El suicidio juvenil constituye una de las principales preocupaciones de salud pública, siendo la cuarta causa de muerte entre jóvenes de 15 a 29 años. En este contexto, la educación adquiere un papel clave en la prevención, especialmente mediante programas de aprendizaje socioemocional (SEL). En el artículo publicado en la revista científica Animals, titulado A Social-Emotional Learning Program for Suicide Prevention through Animal-Assisted Intervention, se evalúa un programa (OverCome-AAI) que integra este enfoque con intervenciones asistidas con animales en adolescentes en situación de alto riesgo.
Uno de los aspectos más relevantes del estudio es el uso de animales como mediadores del aprendizaje. La evidencia señala que facilitan la comunicación, aumentan la motivación y mejoran la adherencia al programa. En términos educativos, esto sugiere que metodologías innovadoras pueden generar entornos más seguros y participativos, especialmente con alumnado vulnerable. Además, los animales actúan como reguladores emocionales, favoreciendo la aplicación práctica de estrategias de afrontamiento.
Los resultados muestran reducciones en la ideación suicida, los planes de suicidio y las conductas de autolesión, así como una mayor predisposición a buscar ayuda. Desde el ámbito educativo, estos datos refuerzan la importancia de trabajar competencias como la regulación emocional, la identificación de señales de riesgo y la construcción de redes de apoyo. Sin embargo, no se observaron mejoras significativas en depresión o desesperanza, lo que indica que los programas escolares pueden influir en conductas y habilidades, pero no necesariamente en trastornos psicológicos más profundos.
Las implicaciones educativas son claras. En primer lugar, podría ser positiva la aplicación de programas de aprendizaje socioemocional estructurados dentro del currículo, con objetivos y metodologías definidas. En segundo lugar, se destaca que se requeriría formación específica del profesorado para detectar señales de riesgo y acompañar emocionalmente al alumnado. En tercer lugar, el estudio subraya la importancia de la coordinación entre educación, salud mental y servicios sociales, especialmente en contextos de alta vulnerabilidad como el acogimiento residencial, donde el riesgo de conducta suicida es mayor.
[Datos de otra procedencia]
(* ===== verification/TcClient.v ===== *)
(** The task controller client: the model of [src/isobus/tc/client.rs].

    The states it enters are appended to [tcc_trace]; the application's callbacks are arguments
    of the handler that calls them. *)
From S2P Require Export TcTypes.

Definition MAX_TC_PROCESS_DATA_ELEMENT_NUMBER : Z := 0x0FFF.
Definition CLIENT_TASK_INTERVAL_MS : Z := 2000.

Module TCClientTaskStatus.
Inductive t : Type := Idle | Active | Paused | Completed.
Definition as_u8 (x : t) : Z :=
  match x with Idle => 0x00 | Active => 0x01 | Paused => 0x02 | Completed => 0x03 end.
End TCClientTaskStatus.

Record TCClientConfig : Type := mkTcConfig { tcc_timeout_ms : Z }.
Definition TCClientConfig_default : TCClientConfig := mkTcConfig 6000.

Record TCClientCapabilities : Type := mkCaps {
  cap_version : Z;
  cap_max_boot_time : Z;
  cap_options : Z;
  cap_booms : Z;
  cap_sections : Z;
  cap_channels : Z
}.
Definition TCClientCapabilities_default : TCClientCapabilities := mkCaps 4 0xFF 0 0 0 0.

Module TCState.
Inductive t : Type :=
| Disconnected | WaitForStartup | WaitForServerStatus | SendWorkingSetMaster | RequestVersion
| WaitForVersion | ProcessDDOP | RequestStructureLabel | WaitForStructureLabel
| RequestLocalizationLabel | WaitForLocalizationLabel | TransferDDOP | WaitForPoolResponse
| ActivatePool | WaitForActivation | Connected | DeactivatePool | WaitForDeactivation
| DeletePool | WaitForDeletePool.
#[global] Instance eq_dec : EqDecision t.
Proof. solve_decision. Defined.
End TCState.

Definition is_object_pool_transfer_response (data : list Z) : bool := is_padded_fixed8 data 6.
Definition is_object_pool_activate_response (data : list Z) : bool := is_padded_fixed8 data 7.

Record TCClientOutbound : Type := mkTcOut {
  tco_pgn : Pgn;
  tco_data : list Z;
  tco_dest : option Address
}.
Definition tco_broadcast (pgn : Pgn) (data : list Z) : TCClientOutbound := mkTcOut pgn data None.
Definition tco_to (pgn : Pgn) (data : list Z) (dest : Address) : TCClientOutbound :=
  mkTcOut pgn data (Some dest).

Record TaskControllerClient : Type := mkTcClient {
  tcc_config : TCClientConfig;
  tcc_machine : StateMachine.t TCState.t;
  tcc_ddop : DDOP;
  tcc_timer_ms : Z;
  tcc_client_task_timer_ms : Z;
  tcc_task_totals_active : bool;
  tcc_tc_address : Address;
  tcc_tc_version : Z;
  tcc_capabilities : TCClientCapabilities;
  tcc_num_booms : Z;
  tcc_num_sections : Z;
  tcc_trace : list TCState.t
}.
Definition tcc_state (c : TaskControllerClient) : TCState.t := StateMachine.state (tcc_machine c).

Definition tcc_with_timer (x : Z) (c : TaskControllerClient) :=
  let 'mkTcClient g m d _ k ta a v cp b s tr := c in mkTcClient g m d x k ta a v cp b s tr.
Definition tcc_with_task_timer (x : Z) (c : TaskControllerClient) :=
  let 'mkTcClient g m d t _ ta a v cp b s tr := c in mkTcClient g m d t x ta a v cp b s tr.
Definition tcc_with_totals (x : bool) (c : TaskControllerClient) :=
  let 'mkTcClient g m d t k _ a v cp b s tr := c in mkTcClient g m d t k x a v cp b s tr.
Definition tcc_with_address (x : Address) (c : TaskControllerClient) :=
  let 'mkTcClient g m d t k ta _ v cp b s tr := c in mkTcClient g m d t k ta x v cp b s tr.
Definition tcc_with_server (v b s : Z) (c : TaskControllerClient) :=
  let 'mkTcClient g m d t k ta a _ cp _ _ tr := c in mkTcClient g m d t k ta a v cp b s tr.
Definition tcc_with_version (v : Z) (c : TaskControllerClient) :=
  let 'mkTcClient g m d t k ta a _ cp b s tr := c in mkTcClient g m d t k ta a v cp b s tr.
Definition set_ddop (x : DDOP) (c : TaskControllerClient) :=
  let 'mkTcClient g m _ t k ta a v cp b s tr := c in mkTcClient g m x t k ta a v cp b s tr.
Definition set_capabilities (x : TCClientCapabilities) (c : TaskControllerClient) :=
  let 'mkTcClient g m d t k ta a v _ b s tr := c in mkTcClient g m d t k ta a v x b s tr.
Definition tcc_enter (new_state : TCState.t) (c : TaskControllerClient) :=
  let 'mkTcClient g m d t k ta a v cp b s tr := c in
  mkTcClient g (StateMachine.transition m new_state).1 d t k ta a v cp b s (tr ++ [new_state]).

Definition tcc_transition (new_state : TCState.t) (c : TaskControllerClient) :=
  if bool_decide (tcc_state c = new_state) then c else tcc_enter new_state c.

Definition TaskControllerClient_new (config : TCClientConfig) : TaskControllerClient :=
  mkTcClient config (StateMachine.mk TCState.Disconnected) DDOP_default 0 0 false NULL_ADDRESS 0
    TCClientCapabilities_default 0 0 [].

Definition capabilities_within_server_limits (caps : TCClientCapabilities)
    (c : TaskControllerClient) : bool :=
  let fits want limit := (limit =? 0xFF) || (want <=? limit) in
  fits (cap_booms caps) (tcc_num_booms c) && fits (cap_sections caps) (tcc_num_sections c).
Definition negotiated_ddop_version (c : TaskControllerClient) : Z :=
  if cap_version (tcc_capabilities c) <? tcc_tc_version c
  then cap_version (tcc_capabilities c) else tcc_tc_version c.

Definition ddop_invalid : Error.t := Error.invalid_state "DDOP validation failed".
(* ===== verification/TcSystem.v ===== *)
(** A task controller and its client on one bus: the handshake that ends with the client's pool
    active at the server, and the connection that lasts while both are serviced. *)
From S2P Require Export TcServerProofs TcClient.

(** ** The pool a server receives validates like the pool sent *)

Lemma try_each_fmap {A B} (g : A -> B) (f : B -> Result unit Error.t) (l : list A) :
  try_each f (g <$> l) = try_each (fun x => f (g x)) l.
Proof. induction l as [|x l IH]; [done|]. cbn. by rewrite IH. Qed.
Lemma try_each_ext {A} (f g : A -> Result unit Error.t) l :
  (forall x, f x = g x) -> try_each f l = try_each g l.
Proof. intros H. induction l as [|x l IH]; [done|]. cbn. by rewrite H, IH. Qed.

Lemma object_kind_received v d id : object_kind (received v d) id = object_kind d id.
Proof.
  unfold object_kind, received, vp_exists. cbn [dd_devices dd_elements dd_process_data
    dd_properties dd_value_presentations].
  replace (existsb (fun x => dvc_id x =? id) (received_device v <$> dd_devices d))
    with (existsb (fun x => dvc_id x =? id) (dd_devices d)); [done|].
  induction (dd_devices d) as [|x l IH]; [done|]. cbn. by rewrite IH.
Qed.

Lemma ids_received v (l : list DeviceObject) : dvc_id <$> (received_device v <$> l) = dvc_id <$> l.
Proof. induction l as [|x l IH]; [done|]. cbn. by rewrite IH. Qed.

Lemma validate_received v d : validate (received v d) = validate d.
Proof.
  assert (Hs : validate_serializable (received v d) = validate_serializable d).
  { unfold validate_serializable, received. cbn [dd_devices dd_elements dd_process_data
      dd_properties dd_value_presentations]. by rewrite try_each_fmap. }
  assert (Hi : validate_unique_object_ids (received v d) = validate_unique_object_ids d).
  { unfold validate_unique_object_ids, received. cbn [dd_devices dd_elements dd_process_data
      dd_properties dd_value_presentations]. by rewrite ids_received. }
  assert (Hh : validate_object_hierarchy (received v d) = validate_object_hierarchy d).
  { unfold validate_object_hierarchy, received. cbn [dd_devices dd_elements].
    by destruct (dd_devices d) as [|dv [|]]. }
  unfold validate. rewrite Hs, Hi, Hh.
  rewrite (try_each_ext (fun e => let? _ := validate_parent (received v d) e in
             try_each (validate_child (received v d) e) (det_child_objects e))
             (fun e => let? _ := validate_parent d e in
             try_each (validate_child d e) (det_child_objects e))).
  2: { intros e. unfold validate_parent. rewrite object_kind_received.
       rewrite (try_each_ext (validate_child (received v d) e) (validate_child d e)); [done|].
       intros c. unfold validate_child. by rewrite object_kind_received. }
  unfold received. cbn [dd_devices dd_elements dd_process_data dd_properties].
  by destruct (dd_devices d).
Qed.

(** A serialised pool with a device does not fit in one frame. *)
Lemma serialized_long v d bs :
  dd_devices d <> [] -> ddop_ok d -> ddop_serialize_for_version v d = Ok bs ->
  (8 <= length bs)%nat.
Proof.
  intros Hd Hok H. unfold ddop_serialize_for_version in H.
  apply try_bind_Ok in H as (u & _ & H). apply try_bind_Ok in H as (b1 & S1 & H).
  assert (Hb : (length b1 <= length bs)%nat).
  { repeat (apply try_bind_Ok in H as (? & _ & H)). apply result_Ok_inj in H as <-.
    rewrite !length_app. lia. }
  destruct (dd_devices d) as [|dv dvs] eqn:E; [done|]. cbn in S1.
  apply try_bind_Ok in S1 as (b & Sb & S1). apply try_bind_Ok in S1 as (rest & _ & S1).
  apply result_Ok_inj in S1 as <-. unfold device_serialize_for_version in Sb.
  destruct (_ <? _)%nat; [done|].
  do 3 (apply try_bind_Ok in Sb as (? & _ & Sb)). apply result_Ok_inj in Sb as <-.
  rewrite !length_app in Hb. cbn in Hb. lia.
Qed.
(** C24: whatever path a client sends from whatever directory, the server's name for it is the
    result of walking the path component by component ([walk]: a dot stays, two dots go to the
    parent and stop at the root), so it never leaves the volume and holds no dot component,
    separator or reserved character inside a component; the file's name is not the root, a
    directory's fits the two-byte length; and canonical names are their own normal form. *)
Theorem fs_path_confined cs (Hcs : components_ok false cs) :
  (forall path p, normalize_client_path path (dir_path cs) false = Ok p ->
     p = abs_path (walked path cs) /\ walked path cs <> []
     /\ components_ok false (walked path cs))
  /\ (forall path p, normalize_directory_path path (dir_path cs) = Ok p ->
     p = dir_path (walked path cs) /\ components_ok false (walked path cs)
     /\ Z.of_nat (length p) <= FS_WIRE_STRING_MAX_LEN)
  /\ (forall rs d, rs <> [] -> components_ok false rs ->
     normalize_client_path (abs_path rs) d false = Ok (abs_path rs))
  /\ (forall rs d, components_ok false rs ->
     Z.of_nat (length (dir_path rs)) <= FS_WIRE_STRING_MAX_LEN ->
     normalize_directory_path (dir_path rs) d = Ok (dir_path rs)
     /\ normalize_directory_path (abs_path rs) d = Ok (dir_path rs)).
Proof.
  split_and!.
  - intros. by apply normalize_client_file_ok.
  - intros. by apply normalize_directory_ok.
  - intros rs d Hn Hr. unfold normalize_client_path.
    rewrite (normalize_canonical _ rs) by auto. cbn [try_bind]. by rewrite abs_path_last.
  - intros rs d Hr Hl. split; apply normalize_directory_canonical; auto.
Qed.
(** The standard's example: Vol1\SomeDirectory\..\.\File.txt from the directory A. *)
Definition example_path : list Z :=
  [0x56; 0x5C; 0x53; 0x5C; 0x2E; 0x2E; 0x5C; 0x2E; 0x5C; 0x46; 0x2E; 0x74].
Lemma fs_path_confined_witness :
  normalize_client_path example_path (dir_path [[0x41]]) false
    = Ok (abs_path [[0x41]; [0x56]; [0x46; 0x2E; 0x74]])
  /\ walked example_path [[0x41]] = [[0x41]; [0x56]; [0x46; 0x2E; 0x74]]
  /\ walked example_path [[0x41]] <> [].
Proof.
  destruct (fs_path_confined [[0x41]]) as (H & _); [by repeat constructor|].
  destruct (H example_path (abs_path [[0x41]; [0x56]; [0x46; 0x2E; 0x74]])) as (_ & Hn & _);
    [by vm_compute|].
  split; [by vm_compute|]. split; [by vm_compute|exact Hn].
Defined.

(** What a pattern means: a star stands for any string, a question mark for any byte. *)
Inductive matches : list Z -> list Z -> Prop :=
| matches_nil : matches [] []
| matches_char x c p s :
    x <> 0x2A -> x = 0x3F \/ x = c -> matches p s -> matches (x :: p) (c :: s)
| matches_skip p s : matches p s -> matches (0x2A :: p) s
| matches_take c p s : matches (0x2A :: p) s -> matches (0x2A :: p) (c :: s).

Definition char_match (x c : Z) : Prop := x <> 0x2A /\ (x = 0x3F \/ x = c).

Lemma matches_char_inv x c p s :
  x <> 0x2A -> matches (x :: p) (c :: s) <-> (x = 0x3F \/ x = c) /\ matches p s.
Proof.
  intros Hx. split.
  - intros H. inv H; done.
  - intros [? ?]. by constructor.
Qed.
Lemma matches_star p s : matches (0x2A :: p) s <-> exists n, matches p (drop n s).
Proof.
  split.
  - intros H. remember (0x2A :: p) as q eqn:E. revert p E.
    induction H as [| |q s H IH|c q s H IH]; intros p' E; try done; simplify_eq.
    + exists 0%nat. by rewrite drop_0.
    + destruct (IH p' eq_refl) as [n Hn]. by exists (S n).
  - intros [n Hn]. revert n Hn. induction s as [|c s IH]; intros n Hn.
    + constructor. by rewrite drop_nil in Hn.
    + destruct n as [|n]; [by constructor|]. apply matches_take. by apply (IH n).
Qed.
Lemma matches_segment seg u p s :
  Forall2 char_match seg u -> matches (seg ++ p) (u ++ s) <-> matches p s.
Proof.
  induction 1 as [|x c seg u [Hx Hc] Hf IH]; [done|]. cbn [app].
  rewrite matches_char_inv by done. tauto.
Qed.
Lemma matches_segment_inv seg p s :
  Forall (fun x => x <> 0x2A) seg -> matches (seg ++ p) s ->
  (length seg <= length s)%nat /\ matches p (drop (length seg) s).
Proof.
  intros Hs. revert s. induction Hs as [|x seg Hx Hs IH]; intros s H; cbn [app length] in *.
  - split; [lia|by rewrite drop_0].
  - inv H; try done. destruct (IH s0) as [? ?]; [done|]. cbn. split; [lia|done].
Qed.
Lemma matches_nil_spec p : matches p [] <-> trim_start 0x2A p = [].
Proof.
  induction p as [|x p IH]; [split; [done|constructor]|]. cbn [trim_start].
  destruct (Z.eqb_spec x 0x2A) as [->|Hx].
  - rewrite <- IH. split; [|by constructor]. intros H. by inv H.
  - split; [|done]. intros H. by inv H.
Qed.
Lemma matches_star_drop p s n : matches (0x2A :: p) (drop n s) -> matches (0x2A :: p) s.
Proof.
  rewrite !matches_star. intros [m Hm]. exists (n + m)%nat. by rewrite <- drop_drop.
Qed.
Definition handle_volume_status (client : Address) (tan : Z) (request : list Z) (s : FileServer)
    : option (FileServer * list FSOutbound) :=
  let error := Some (s, [to (encode_volume_status_error_response tan s) client]) in
  let answer s :=
    Some (s, [to (encode_volume_status_response tan (effective_volume_state s) s) client]) in
  if (length request <? 5)%nat then error
  else
    r2 ← request !! 2%nat;
    let mode := Z.land r2 (not_u 8 VOLUME_MODE_RESERVED_MASK) in
    path_len ← u16_at 3 request;
    let used := (5 + Z.to_nat path_len)%nat in
    if negb (fs_payload_len_is_canonical request used) then error
    else
      volume_name ← range 5 used request;
      if negb (utf8_valid volume_name) then error
      else if negb (volume_status_path_matches volume_name s) then error
      else if mode =? VOLUME_MODE_PREPARE_REMOVAL then
        let '(s, frames) := prepare_volume_for_removal s in
        match frames with [] => answer s | _ => Some (s, frames) end
      else if mode =? VOLUME_MODE_MAINTAIN then answer (receive_volume_maintain_request client s)
      else if mode =? 0 then
        let s := clear_volume_maintain_request client s in
        if bool_decide (get_volume_state s = VolumeState.PreparingForRemoval)
           && bool_decide (fs_open_files s = [])
           && bool_decide (fs_volume_maintain_requests s = []) then
          let s := volume_removed s in Some (s, [broadcast_volume_status s])
        else answer s
      else error.

Definition initialize_volume (new_volume_name : option (list Z)) (s : FileServer) : FileServer :=
  let s := with_files [] s in
  let s := with_file_attrs [] s in
  let s := with_file_date_times [] s in
  let s := with_directories [root] s in
  let s := clear_all_open_handles s in
  let s := with_clients (BTreeMap.map_values (with_current_directory root) (fs_clients s)) s in
  let s := match new_volume_name with Some name => with_volume_name name s | None => s end in
  if bool_decide (get_volume_state s = VolumeState.Removed)
  then volume_transition VolumeState.Present s else s.
Definition handle_initialize_volume (tan : Z) (request : list Z) (s : FileServer)
    : option (FileServer * list Z) :=
  let error e := refuse FSFunction.InitializeVolume tan e s in
  if negb (fsc_supports_volume_management (fs_config s)) then error FSError.NotSupported
  else media_present FSFunction.InitializeVolume tan s (
    parsed ← parse_initialize_volume_request request;
    match parsed with
    | Err _ => error FSError.MalformedRequest
    | Ok new_volume_name =>
        if bool_decide (fs_open_files s <> []) then error FSError.AccessDenied
        else succeed FSFunction.InitializeVolume tan (initialize_volume new_volume_name s)
    end).

(** ** Dispatch *)

Definition execute_function (client : Address) (function_code tan : Z) (request : list Z)
    (s : FileServer) : option (FileServer * list Z) :=
  match FSFunction.from_u8 function_code with
  | None => Some (s, encode_error_response function_code tan FSError.NotSupported)
  | Some function =>
      match function with
      | FSFunction.OpenFile => handle_open_file client tan request s
      | FSFunction.CloseFile => handle_close_file client tan request s
      | FSFunction.ReadFile => handle_read_file client tan request s
      | FSFunction.WriteFile => handle_write_file client tan request s
      | FSFunction.SeekFile => handle_seek_file client tan request s
      | FSFunction.GetFileServerProperties => handle_get_properties tan request s
      | FSFunction.GetCurrentDirectory => handle_get_current_directory client tan request s
      | FSFunction.ChangeDirectory => handle_change_directory client tan request s
      | FSFunction.MoveFile => handle_move_file client tan request s
      | FSFunction.DeleteFile => handle_delete_file client tan request s
      | FSFunction.GetFileAttributes => handle_get_file_attributes client tan request s
      | FSFunction.SetFileAttributes => handle_set_file_attributes client tan request s
      | FSFunction.GetFileDateTime => handle_get_file_date_time client tan request s
      | FSFunction.InitializeVolume => handle_initialize_volume tan request s
      | FSFunction.FileServerStatus | FSFunction.VolumeStatus =>
          Some (s, encode_error_response function_code tan FSError.NotSupported)
      end
  end.

Definition handle_ccm (client : Address) (s : FileServer) : FileServer :=
  let timeout := fsc_ccm_timeout_ms (fs_config s) in
  let now := fs_current_time_ms s in
  let was_connected :=
    match BTreeMap.get client (fs_clients s) with
    | Some c => has_active_ccm_connection c now timeout
    | None => false
    end in
  let s := update_client client (update_ccm now) s in
  if negb was_connected then fs_emit (FsClientConnected client) s else s.
(** The response is remembered under the request's TAN. *)
Definition cache_response (client : Address) (tan : Z) (request response : list Z)
    (s : FileServer) : FileServer :=
  let entry := mkTan tan request response (fs_current_time_ms s) in
  update_client client
    (fun c => with_tan_cache (BTreeMap.insert tan entry (sc_tan_cache c)) c) s.
Definition cached_response (client : Address) (tan : Z) (request : list Z) (s : FileServer)
    : option TANResponse :=
  c ← BTreeMap.get client (fs_clients s);
  cached ← BTreeMap.get tan (sc_tan_cache c);
  if str_eqb (tr_request_data cached) request then Some cached else None.
(** A request with a TAN that is not a retransmission. *)
Definition new_request (client : Address) (function tan : Z) (request : list Z) (s : FileServer)
    : option (FileServer * list FSOutbound) :=
  if function =? FSFunction.as_u8 FSFunction.VolumeStatus then
    '(s, responses) ← handle_volume_status client tan request s;
    match responses with
    | first :: _ => Some (cache_response client tan request (fso_data first) s, responses)
    | [] => Some (s, responses)
    end
  else
    '(s, response) ← execute_function client function tan request s;
    Some (cache_response client tan request response s, [to response client]).
Definition handle_client_message (msg : Message) (s : FileServer)
    : option (FileServer * list FSOutbound) :=
  if negb (m_pgn msg =? PGN_FILE_CLIENT_TO_SERVER) || negb (has_usable_source msg)
     || negb (has_valid_destination_for_pgn msg) || (length (m_data msg) <? 2)%nat then Some (s, [])
  else
    function ← m_data msg !! 0%nat;
    if function =? CCM_FUNCTION_CODE then
      match ccm_decode (m_data msg) with
      | None => Some (s, [])
      | Some _ => Some (handle_ccm (m_source msg) (ensure_client (m_source msg) s), [])
      end
    else
      tan ← m_data msg !! 1%nat;
      if tan =? INVALID_TAN then
        Some (s, [to (encode_error_response function tan FSError.TANError) (m_source msg)])
      else
        let s := ensure_client (m_source msg) s in
        match cached_response (m_source msg) tan (m_data msg) s with
        | Some cached => Some (s, [to (tr_response_data cached) (m_source msg)])
        | None => new_request (m_source msg) function tan (m_data msg) s
        end.
(** Fewer open files. *)
Lemma inv_fewer ofs m s :
  inv s -> BTreeMap.sorted m -> sublist ofs (fs_open_files s) ->
  (forall a c, BTreeMap.get a m = Some c -> client_ok (fs_config s) ofs a c) ->
  Forall (fun f => is_Some (BTreeMap.get (of_owner f) m)) ofs ->
  inv (with_clients m (with_open_files ofs s)).
Proof.
  intros [] Hsm Hs Hm Ho. assert (Hin : forall f, f ∈ ofs -> f ∈ fs_open_files s)
    by (intros f Hf; by eapply elem_of_sublist). split; cbn; try done.
  - rewrite Forall_forall in *. auto.
  - eapply sublist_NoDup; [done|]. clear -Hs. by induction Hs; constructor.
  - apply sublist_length in Hs. lia.
  - intros Hv. specialize (fp_removed0 Hv). rewrite fp_removed0 in Hs. by apply sublist_nil_r in Hs.
  - intros Hst. destruct (fp_sharing0 Hst) as [A B]. split; eauto.
Qed.
Lemma delete_by_handle (l : list OpenFile) i f :
  NoDup (of_handle <$> l) -> l !! i = Some f ->
  delete i l = filter (fun g => of_handle g <> of_handle f) l.
Proof.
  revert i. induction l as [|g l IH]; intros i Hn Hi; [done|]. cbn in Hn.
  apply NoDup_cons in Hn as [Hg Hn]. destruct i as [|i].
  - injection Hi as ->. change (delete 0%nat (f :: l)) with l. rewrite filter_cons_False by (intros Hne; by apply Hne).
    symmetry. apply filter_every, Forall_forall. intros h Hh E. apply Hg. rewrite <- E.
    by apply list_elem_of_fmap_2.
  - change (delete (S i) (g :: l)) with (g :: delete i l).
    change (l !! i = Some f) in Hi.
    rewrite filter_cons_True; [by rewrite (IH i)|]. intros E. apply Hg. rewrite E.
    apply list_elem_of_fmap_2. by eapply list_elem_of_lookup_2.
Qed.
Lemma owned_by_fewer a (P : OpenFile -> Prop) (Q : Z -> Prop) `{forall f, Decision (P f)}
    `{forall h, Decision (Q h)} (l : list OpenFile) :
  Forall (fun f => of_owner f = a -> P f <-> Q (of_handle f)) l ->
  of_handle <$> owned_by a (filter P l) = filter Q (of_handle <$> owned_by a l).
Proof.
  unfold owned_by. induction 1 as [|f l Hf Hl IH]; [done|]. rewrite !filter_cons.
  destruct (decide (of_owner f = a)) as [Ho|Ho].
  - rewrite fmap_cons, filter_cons. specialize (Hf Ho).
    destruct (decide (P f)), (decide (Q (of_handle f))); try tauto.
    rewrite filter_cons_True by done. by rewrite fmap_cons, IH.
  - destruct (decide (P f)); [by rewrite filter_cons_False|done].
Qed.
Lemma inv_close idx f s :
  inv s -> fs_open_files s !! idx = Some f ->
  inv (update_client (of_owner f)
         (fun conn => with_open_handles (filter (fun h => h <> of_handle f) (sc_open_handles conn)) conn)
         (with_open_files (delete idx (fs_open_files s)) s)).
Proof.
  intros Hi Hf. assert (Hn := fp_distinct _ _ _ _ _ _ _ _ _ Hi). 
  apply inv_fewer; [done|by apply sorted_update, Hi|by apply sublist_delete| |].
  - cbn. intros a c Ha. rewrite (delete_by_handle _ _ f) by done.
    assert (Hx : forall c', BTreeMap.get a (fs_clients s) = Some c' ->
      of_handle <$> owned_by a (filter (fun g => of_handle g <> of_handle f) (fs_open_files s))
      = filter (fun h => h <> of_handle f) (sc_open_handles c')).
    { intros c' Hc'. destruct (fp_clients _ _ _ _ _ _ _ _ _ Hi _ _ Hc') as [-> _ _].
      apply owned_by_fewer. by apply Forall_forall. }
    destruct (decide (a = of_owner f)) as [->|Ha'].
    + rewrite get_update_eq in Ha. apply fmap_Some in Ha as (c' & Hc' & ->).
      destruct (fp_clients _ _ _ _ _ _ _ _ _ Hi _ _ Hc') as [H1 H2 H3].
      split; cbn; [by rewrite (Hx c')| |done]. pose proof (length_filter (fun h => h <> of_handle f) (sc_open_handles c')). lia.
    + rewrite get_update_ne in Ha by done. specialize (Hx _ Ha).
      destruct (fp_clients _ _ _ _ _ _ _ _ _ Hi _ _ Ha) as [H1 H2 H3]. split; [|done..].
      rewrite Hx, H1. symmetry. apply filter_every, Forall_forall. intros h Hh ->.
      apply list_elem_of_fmap in Hh as (g & E & Hg). unfold owned_by in Hg.
      apply list_elem_of_filter in Hg as [Ho Hg]. apply list_elem_of_lookup in Hg as [j Hj].
      assert (j = idx).
      { eapply (NoDup_lookup (of_handle <$> fs_open_files s)); [done| |];
          rewrite list_lookup_fmap; [by rewrite Hj|by rewrite Hf; cbn; rewrite E]. }
      subst j. congruence.
  - apply Forall_delete. eapply Forall_impl; [apply (fp_owners _ _ _ _ _ _ _ _ _ Hi)|].
    intros g Hg. by apply update_is_Some.
Qed.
Es importante destacar que es un estudio de carácter piloto muy prometedor, y podría desarrollarse en futuras investigaciones. En conclusión, el estudio aporta evidencias sobre el valor del aprendizaje socioemocional y de enfoques como las intervenciones asistidas con animales. Para la educación, implica avanzar hacia modelos que prioricen el bienestar emocional como condición indispensable del aprendizaje.